Enhancement by butylated hydroxytoluene of the in vitro activation of 3,3'-dichlorobenzidne

Abstract

Mutagenicity to Salmonella TA98 and covalent binding to DNA of 3,3'-dichlorobenzidine (DCB) were used to assess the influence of di- tert.-butylated hydroxytoluene (BHT) on the in vitro activation of the arylamine by rat hepatic S9 metabolic systems. BHT at a concentration of 4 or 20 μM enhanced the mutagenicity of DCB by 32 or 21%, respectively, and the covalent binding of DCB to added DNA by 76 or 328%, respectively.

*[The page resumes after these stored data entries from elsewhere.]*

(* ===== verification/SendPath.v ===== *)
(** * Operations that only send

    Advertisement, replication and snapshot streams, replies: they leave
    everything the invariant speaks about as it was, and emit nothing durable. *)
From S2P Require Import Prelude Rng Quorum Membership Types Node MembershipProtocol.
From S2P Require Import SnapshotTransfer Replication Election Step LogFacts MembershipFacts.
From S2P Require Import Effects Invariant CommitPath.
Local Open Scope N_scope.
Local Open Scope raft_scope.

(** [m] may only send from [n]. *)
Definition sends (n : RaftNode) (m : Raft unit) : Prop := safe PPost n m (fun _ n' => still n n').

Lemma sends_ret n : sends n (mret tt).
Proof. by apply safe_ret. Qed.
Lemma sends_emit n e : plain e = true -> sends n (emit e).
Proof. intros He. by apply safe_emit_post. Qed.
Lemma sends_get n f : sends n (f n) -> sends n (get ≫= f).
Proof. apply safe_get. Qed.
Lemma sends_bind n (m1 : Raft unit) (m2 : unit -> Raft unit) :
  sends n m1 -> (forall n1, still n n1 -> sends n1 (m2 tt)) -> sends n (m1 ≫= m2).
Proof.
  intros H1 H2. eapply (safe_bind PPost PPost); [exact H1|auto with raft|].
  intros [] n1 Hs. eapply safe_mono; [by apply H2|]. cbn beta. intros _ n2 Hs2. by etrans.
Qed.
Lemma sends_modify n f m :
  still n (f n) -> (forall n1, still n n1 -> n1 = f n -> sends n1 (m tt)) ->
  sends n (modify f ≫= m).
Proof.
  intros Hs H. apply safe_modify_bind; [apply Hs|]. intros n1 Hn1.
  eapply safe_mono; [apply H; [by subst|done]|]. cbn beta. intros _ n2 Hs2.
  etrans; [|done]. by subst.
Qed.
Lemma sends_modify_last n f : still n (f n) -> sends n (modify f).
Proof.
  intros Hs. apply (safe_weaken PQuiet); [|done]. by apply safe_modify; [apply Hs|].
Qed.
Lemma sends_when n b m : (b = true -> sends n m) -> sends n (when b m).
Proof. intros H. by apply safe_when. Qed.
#[export] Hint Resolve sends_ret sends_emit sends_get sends_when : raft.

Lemma sends_for_each {A} n (f : A -> Raft unit) l :
  wf n -> (forall x n1, x ∈ l -> wf n1 -> still n n1 -> sends n1 (f x)) ->
  sends n (for_each f l).
Proof.
  intros Hw Hf. apply (safe_for_each PPost n f l (fun n' => still n n')); [auto|done|].
  intros x n1 Hx Hs. eapply safe_mono; [apply Hf; [done|by eapply wf_still|done]|].
  cbn beta. intros _ n2 Hs2. by etrans.
Qed.

Lemma append_reply_sends n l s mi r c : sends n (append_reply l s mi r c).
Proof. apply sends_get, sends_emit. done. Qed.
Lemma snapshot_reply_sends n t o a i mi r : sends n (snapshot_reply t o a i mi r).
Proof. apply sends_get, sends_emit. done. Qed.
Lemma snapshot_reject_sends n r : sends n (snapshot_reject r).
Proof. by apply sends_emit. Qed.

Lemma advertise_membership_sends n to : wf n -> sends n (advertise_membership to).
Proof.
  intros Hw. apply sends_get.
  destruct (wf_replay _ (wf_core _ Hw)) as [c Hr].
  eapply safe_expect_ok; [by rewrite membership_at_last by apply Hw|].
  apply sends_when. intros _. by apply sends_emit.
Qed.

Lemma advertise_replication_sends n to : wf n -> sends n (advertise_replication_membership to).
Proof.
  intros Hw. apply sends_get. destruct (eqb _ _); [apply sends_ret|].
  destruct (wf_replay _ (wf_core _ Hw)) as [c Hr].
  eapply safe_expect_ok; [by rewrite membership_at_last by apply Hw|].
  destruct (role n) eqn:Hrole; try apply sends_ret.
  destruct (_ || _); [apply sends_ret|]. destruct (is_some_and _ _); [apply sends_ret|].
  apply sends_modify; [still_tac|]. intros n1 Hs _. apply advertise_membership_sends.
  by eapply wf_still.
Qed.

Lemma send_snapshot_chunk_sends n to : sends n (send_snapshot_chunk to).
Proof.
  apply sends_get. destruct (negb (is_leader n)); [apply sends_ret|].
  destruct (snapshot n) as [d|]; [|apply sends_ret].
  assert (Hrest : forall n1, is_Some (outgoing_snapshots n1 !! to) -> sends n1
    (n ← get;
     active ← expect (outgoing_snapshots n !! to);
     if os_reading active then mret tt else
     modify (fun n => n <| outgoing_snapshots :=
               <[to := active <| os_reading := true |>]> (outgoing_snapshots n) |>);;
     emit (ReadSnapshotChunk to (os_transfer active) (os_descriptor active) (os_offset active)
             MAX_SNAPSHOT_CHUNK_BYTES))).
  { intros n1 [a Ha]. apply sends_get. eapply safe_expect; [done|].
    destruct (os_reading a); [apply sends_ret|]. apply sends_modify; [still_tac|].
    intros n2 _ _. by apply sends_emit. }
  eapply (safe_bind PPost PPost _ _ _ _ (fun b n1 => still n n1 /\
            (b = true -> is_Some (outgoing_snapshots n1 !! to)))).
  - destruct (is_some _) eqn:Hs.
    + apply safe_ret; [done|]. split; [done|]. intros _.
      by destruct (outgoing_snapshots n !! to).
    + destruct (checked_add _ _) as [sq|].
      * apply safe_modify_bind; [by split|]. intros n1 ->. apply safe_ret; [done|].
        split; [still_tac|]. intros _. cbn. by rewrite lookup_insert_eq.
      * eapply (safe_bind PPost PPost); [apply snapshot_reject_sends|auto with raft|].
        cbn beta. intros [] n1 Hst. apply safe_ret; [done|]. by split.
  - auto with raft.
  - intros b n1 [Hst Hb]. destruct b; cbn [negb].
    + eapply safe_mono; [apply Hrest; auto|]. cbn beta. intros _ n2 ?. by etrans.
    + by apply safe_ret.
Qed.

Lemma send_append_to_sends n next_index peer : wf n -> sends n (send_append_to next_index peer).
Proof.
  intros Hw. apply sends_bind; [by apply advertise_replication_sends|].
  intros n1 Hs. assert (Hw1 : wf n1) by by eapply wf_still. apply sends_get. cbv zeta.
  unfold sub_u64. destruct (N.leb_spec (map_or (next_index !! peer) (saturating_add (last_log_index n1) 1)
    (fun v => v)) (snapshot_index n1)) as [Hle|Hgt]; [apply send_snapshot_chunk_sends|].
  apply sends_modify; [still_tac|]. intros n2 _ _.
  eapply safe_expect; [apply checked_sub_Some; split; [done|lia]|].
  eapply safe_expect; [apply checked_sub_Some; split; [done|lia]|].
  by apply sends_emit.
Qed.

Lemma send_append_entries_sends n : wf n -> sends n send_append_entries.
Proof.
  intros Hw. apply sends_get. destruct (role n); try apply sends_ret.
  apply sends_for_each; [done|]. intros peer n1 _ Hw1 _. by apply send_append_to_sends.
Qed.

Lemma on_membership_advertisement_sends n from t c :
  sends n (on_membership_advertisement from t c).
Proof.
  apply sends_get. destruct (_ || _); [apply sends_ret|].
  apply sends_bind.
  - destruct (_ !! _); [by apply sends_emit|apply sends_ret].
  - intros n1 _. apply sends_modify_last. still_tac.
Qed.

Lemma on_pre_vote_sends n pt cid c li lt : sends n (on_pre_vote pt cid c li lt).
Proof. apply sends_get. by apply sends_emit. Qed.

Lemma send_append_entries_plain : only plain send_append_entries.
Proof.
  unfold send_append_entries, send_append_to, advertise_replication_membership,
    advertise_membership, send_snapshot_chunk, snapshot_reject.
  only_tac.
Qed.

(** ** Snapshot transfer, sender *)

Lemma valid_chunk_bound d o len dn :
  valid_chunk d o len dn = true ->
  is_ok (descriptor_validate d) = true /\ o + len <= total_len d /\ total_len d <= MAX_SNAPSHOT_BYTES.
Proof.
  unfold valid_chunk. intros H. bool_inv.
  split; [done|]. split; [lia|].
  unfold descriptor_validate in *. destruct (metadata_validate _); cbn in *; [|done].
  destruct (negb _) eqn:Hb; [done|]. bool_inv. lia.
Qed.

Lemma on_snapshot_chunk_read_sends n to t d o data :
  sends n (on_snapshot_chunk_read to t d o data).
Proof.
  apply sends_get. destruct (_ || _); [apply sends_ret|].
  destruct (outgoing_snapshots n !! to) as [a|]; [|apply sends_ret].
  destruct (_ || _); [apply sends_ret|].
  apply sends_modify; [still_tac|]. intros n1 _ _. cbv beta zeta. unfold add_u64.
  destruct (negb (valid_chunk _ _ _ _)) eqn:Hv; [apply snapshot_reject_sends|]. bool_inv.
  apply valid_chunk_bound in Hv as (_ & Hb & Hm).
  eapply safe_expect; [apply checked_add_Some; split; [done|]|].
  { pose proof u64_max_two64. unfold MAX_SNAPSHOT_BYTES, two64 in *. lia. }
  apply sends_modify; [still_tac|]. intros n2 _ _. by apply sends_emit.
Qed.

(** ** Reads *)

(** Reads only touch the read table, and only while leading. *)
Record reads_only (n n' : RaftNode) : Prop := {
  ro_frame : frame n n';
  ro_eff : effective_membership n' = effective_membership n;
  ro_role : role n' = role n;
  ro_incoming : incoming_snapshot n' = incoming_snapshot n;
  ro_reads : is_leader n = true \/ pending_reads n' = pending_reads n;
  ro_context : read_context n' = read_context n;
}.
Lemma reads_only_wf n n' : reads_only n n' -> wf n -> wf n'.
Proof.
  intros [Hf He Hr Hi Hp Hx] [Hc Heff [H1 H2 H3 H4]].
  split; [by eapply core_frame|by eapply eff_frame|]. split.
  - by rewrite Hr, (fr_hard _ _ Hf).
  - assert (is_leader n' = is_leader n) as -> by (unfold is_leader; by rewrite Hr).
    intros Hl. destruct Hp as [Hp|Hp]; [congruence|]. rewrite Hp. auto.
  - intros a. rewrite Hi, Hr. intros Ha. destruct (H3 a Ha). split; [done|].
    by eapply incoming_ok_frame.
  - by rewrite Hx.
Qed.
Lemma reads_only_lead n n' : reads_only n n' -> lead n n'.
Proof. intros [_ _ Hr _ _ _]. unfold lead, is_leader. by rewrite Hr. Qed.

The antioxidant altered the HPLC profile of isolable DCB metabolites, causing a decrease in the formation of three metabolites, an increase in the formation of one metabolite, and the formation of an entirely new metabolite. BHT inhibited the mutagenicity of the promutagen 2-acetylaminofluorene (2-AAF) but had no effect on that of the direct-acting mutagen 2,4-dinitrophenylhydrazine (DNPH). The results show that BHT enhances the mutagenicity of and DNA binding by DCB, in contrast with the predominantly inhibitory effect of the antioxidant on the mutagenicity of other chemicals that require bioactivation.